TASK DESCRIPTION
Repeat the data verbatim.

Items from a data source
Segment Open
End abstract.

(** ** The buffer holds the field *)

Definition conf_of (cbs : callbacks) (p : csv_parser) : conf :=
  mk_conf (opt p CSV_STRICT) (opt p CSV_REPALL_NL) (opt p CSV_EMPTY_IS_NULL)
    (quote_char p) (delim_char p) (space_char p) (term_char p) cbs.

(** how much of the buffer fields may use *)
Definition cap (p : csv_parser) : Z := if opt p CSV_APPEND_NULL then entry_size p - 1 else entry_size p.

Definition content (p : csv_parser) : list Z :=
  match entry_buf p with Some b => take (Z.to_nat (entry_pos p)) b | None => [] end.

Definition view (p : csv_parser) : astate := mk_astate (pstate p) (quoted p) (spaces p) (content p).

(** the buffer is allocated, and the field fits *)
Record alloc_ok (p : csv_parser) : Prop := {
  al_buf : exists b, entry_buf p = Some b /\ len b = entry_size p;
  al_size : 0 < entry_size p < 2 ^ 64;
  al_pos : 0 <= entry_pos p <= cap p
}.

(** a parser between two calls *)
Record parser_ok (p : csv_parser) : Prop := {
  pk_alloc : alloc_ok p \/ (entry_buf p = None /\ entry_size p = 0 /\ entry_pos p = 0 /\ pstate p = ROW_NOT_BEGUN);
  pk_view : a_ok (view p);
  pk_blk : 0 <= blk_size p < 2 ^ 64
}.

(** what the loop never changes *)
Definition same_setup (p p' : csv_parser) : Prop :=
  options p' = options p /\ quote_char p' = quote_char p /\ delim_char p' = delim_char p /\
  is_space p' = is_space p /\ is_term p' = is_term p /\ blk_size p' = blk_size p /\
  realloc_func p' = realloc_func p.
Segment Closed
TASK OUTPUT
End abstract.

(** ** The buffer holds the field *)

Definition conf_of (cbs : callbacks) (p : csv_parser) : conf :=
  mk_conf (opt p CSV_STRICT) (opt p CSV_REPALL_NL) (opt p CSV_EMPTY_IS_NULL)
    (quote_char p) (delim_char p) (space_char p) (term_char p) cbs.

(** how much of the buffer fields may use *)
Definition cap (p : csv_parser) : Z := if opt p CSV_APPEND_NULL then entry_size p - 1 else entry_size p.

Definition content (p : csv_parser) : list Z :=
  match entry_buf p with Some b => take (Z.to_nat (entry_pos p)) b | None => [] end.

Definition view (p : csv_parser) : astate := mk_astate (pstate p) (quoted p) (spaces p) (content p).

(** the buffer is allocated, and the field fits *)
Record alloc_ok (p : csv_parser) : Prop := {
  al_buf : exists b, entry_buf p = Some b /\ len b = entry_size p;
  al_size : 0 < entry_size p < 2 ^ 64;
  al_pos : 0 <= entry_pos p <= cap p
}.

(** a parser between two calls *)
Record parser_ok (p : csv_parser) : Prop := {
  pk_alloc : alloc_ok p \/ (entry_buf p = None /\ entry_size p = 0 /\ entry_pos p = 0 /\ pstate p = ROW_NOT_BEGUN);
  pk_view : a_ok (view p);
  pk_blk : 0 <= blk_size p < 2 ^ 64
}.

(** what the loop never changes *)
Definition same_setup (p p' : csv_parser) : Prop :=
  options p' = options p /\ quote_char p' = quote_char p /\ delim_char p' = delim_char p /\
  is_space p' = is_space p /\ is_term p' = is_term p /\ blk_size p' = blk_size p /\
  realloc_func p' = realloc_func p.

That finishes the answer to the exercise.